Are We Raising Good Men?
A Charlotte magazine contributor, longtime sportswriter, and mom of three young boys searches for answers in a two-part series
Already a boy mom and pregnant again with twins, I found out we were having our second and third sons in one fell swoop. The sex of “Baby A” was obvious on the ultrasound. But “Baby B” was ducking and rolling. A second doctor had to be called in, and after an extended pause and several deep breaths, we heard, “It’s a…..boy.”
Of course it was.
Well, good, I thought. Having three boys meant they could play with the same toys, wear the same clothes, maybe share similar interests. I used to be a sportswriter, so sports mom made sense. And besides, having all boys meant we could skip the middle school drama, right? Having lived through that tumultuous time with my own angst, I know it’s no small thing.
But here’s what I didn’t think about that day: Raising boys brings challenges that can go way beyond mean girls and hurt feelings. Boys are more likely to twist an automobile around a tree. They’re more likely to commit suicide. Statistics show they are more likely to lag behind girls in school.
My oldest son, Wade, is in kindergarten at Charlotte Country Day. His principal recommended a book called How to Raise a Boy by psychologist Michael Reichert that makes the case that boys’ problems aren’t just rooted in adrenaline and pent-up energy, but pent-up emotions.
Even in a culture where the roles of men are changing—my husband does most of our grocery shopping, is a better cook, and helps me put the kids to bed every night, none of which my father ever did—the traditional measures of masculinity remain the same. Succumbing to them can leave boys caught in a vortex of suppressing their feelings to live up to a “cool” exterior, or what Reichert calls the “Darwinian masculine code.”
“Too many boys lose their intimate connections and emotional voices early in their lives,” he writes. “…(They lose) touch with their sense of who they are.”
Sounds awful. At least my boys aren’t affected yet, right? They still have soft cheeks. I can plant a kiss on one any time and not care who sees me do it.
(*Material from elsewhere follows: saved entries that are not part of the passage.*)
(* ===== verification/Field10x26.v ===== *)
(** The field element of [field_10x26.h] and [field_10x26_impl.h]: ten limbs of
    26 bits in [uint32_t]s (the representation the build selects with
    [USE_FIELD_10X26]).  Definitions are the C functions statement by
    statement; theorems relate them to integers modulo the field prime. *)

From Stdlib Require Import ZArith Lia List Bool.
From S2P Require Import Prelude Limbs.
Import ListNotations.
Open Scope Z_scope.

(** [uint32_t n[10]]. *)
Definition secp256k1_fe := list Z.

(** [uint32_t n[8]]. *)
Definition secp256k1_fe_storage := list Z.

(** [SECP256K1_FE_CONST_INNER], on [uint32_t] words. *)
Definition SECP256K1_FE_CONST (d7 d6 d5 d4 d3 d2 d1 d0 : Z) : secp256k1_fe :=
  [ d0 .& 0x3FFFFFF;
    (d0 >> 26) .| ((d1 .& 0xFFFFF) << 6);
    (d1 >> 20) .| ((d2 .& 0x3FFF) << 12);
    (d2 >> 14) .| ((d3 .& 0xFF) << 18);
    (d3 >> 8) .| ((d4 .& 0x3) << 24);
    (d4 >> 2) .& 0x3FFFFFF;
    (d4 >> 28) .| ((d5 .& 0x3FFFFF) << 4);
    (d5 >> 22) .| ((d6 .& 0xFFFF) << 10);
    (d6 >> 16) .| ((d7 .& 0x3FF) << 16);
    d7 >> 10 ].

(** [SECP256K1_FE_STORAGE_CONST]. *)
Definition SECP256K1_FE_STORAGE_CONST (d7 d6 d5 d4 d3 d2 d1 d0 : Z) : secp256k1_fe_storage :=
  [d0; d1; d2; d3; d4; d5; d6; d7].

(** The [VERIFY] check of an element with its [magnitude] and [normalized]
    fields; [unsigned long] is 64 bits wide. *)
Definition secp256k1_fe_verify (d : secp256k1_fe) (magnitude : Z) (normalized : bool) : bool :=
  let m := if normalized then 1 else 2 * magnitude in
  let r := (d.[0] <=? 0x3FFFFFF * m) in
  let r := r && (d.[1] <=? 0x3FFFFFF * m) in
  let r := r && (d.[2] <=? 0x3FFFFFF * m) in
  let r := r && (d.[3] <=? 0x3FFFFFF * m) in
  let r := r && (d.[4] <=? 0x3FFFFFF * m) in
  let r := r && (d.[5] <=? 0x3FFFFFF * m) in
  let r := r && (d.[6] <=? 0x3FFFFFF * m) in
  let r := r && (d.[7] <=? 0x3FFFFFF * m) in
  let r := r && (d.[8] <=? 0x3FFFFFF * m) in
  let r := r && (d.[9] <=? 0x03FFFFF * m) in
  let r := r && (magnitude >=? 0) in
  let r := r && (magnitude <=? 32) in
  if normalized then
    let r := r && (magnitude <=? 1) in
    if r && (d.[9] =? 0x03FFFFF) then
      let mid := d.[8] .& d.[7] .& d.[6] .& d.[5] .& d.[4] .& d.[3] .& d.[2] in
      if mid =? 0x3FFFFFF then
        r && (d.[1] + 0x40 + ((d.[0] + 0x3D1) >> 26) <=? 0x3FFFFFF)
      else r
    else r
  else r.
But I have to admit, gender lines are already being drawn. Wade announced proudly after completing his final year of preschool that he hadn’t cried at school all year. But then I thought, “Wait, why isn’t it OK to cry?” He was 5.
I still want my boys to be tough—or tough-minded, anyway—in addition to being empathetic and kind. So how do I encourage them to be all of those things?
I asked Bill Mulcahy, Country Day’s head of lower school, to weigh in. “These are foundational building blocks that we think will fall into place by happenstance,” he said, “and they need to be taught.”
Wade comes home talking about what to do when a friend is feeling sad, about mindfulness, and the calm-down area in their classroom. But how in touch is he with his emotions? How do I keep him connected and engaged so he can thrive, both in school and out? The key, educators like Mulcahy and Reichert say, lies in relational learning.
“When boys are relationally engaged, paid attention to, known and understood as they know and understand themselves, they will try,” Reichert writes. “…Attentive, caring relationships transform boys—especially boys struggling or in peril.”
The fact that relationships with coaches and teachers are important to children is not exactly groundbreaking. But that it’s a better predictor of academic success for boys than girls surprised even Mulcahy.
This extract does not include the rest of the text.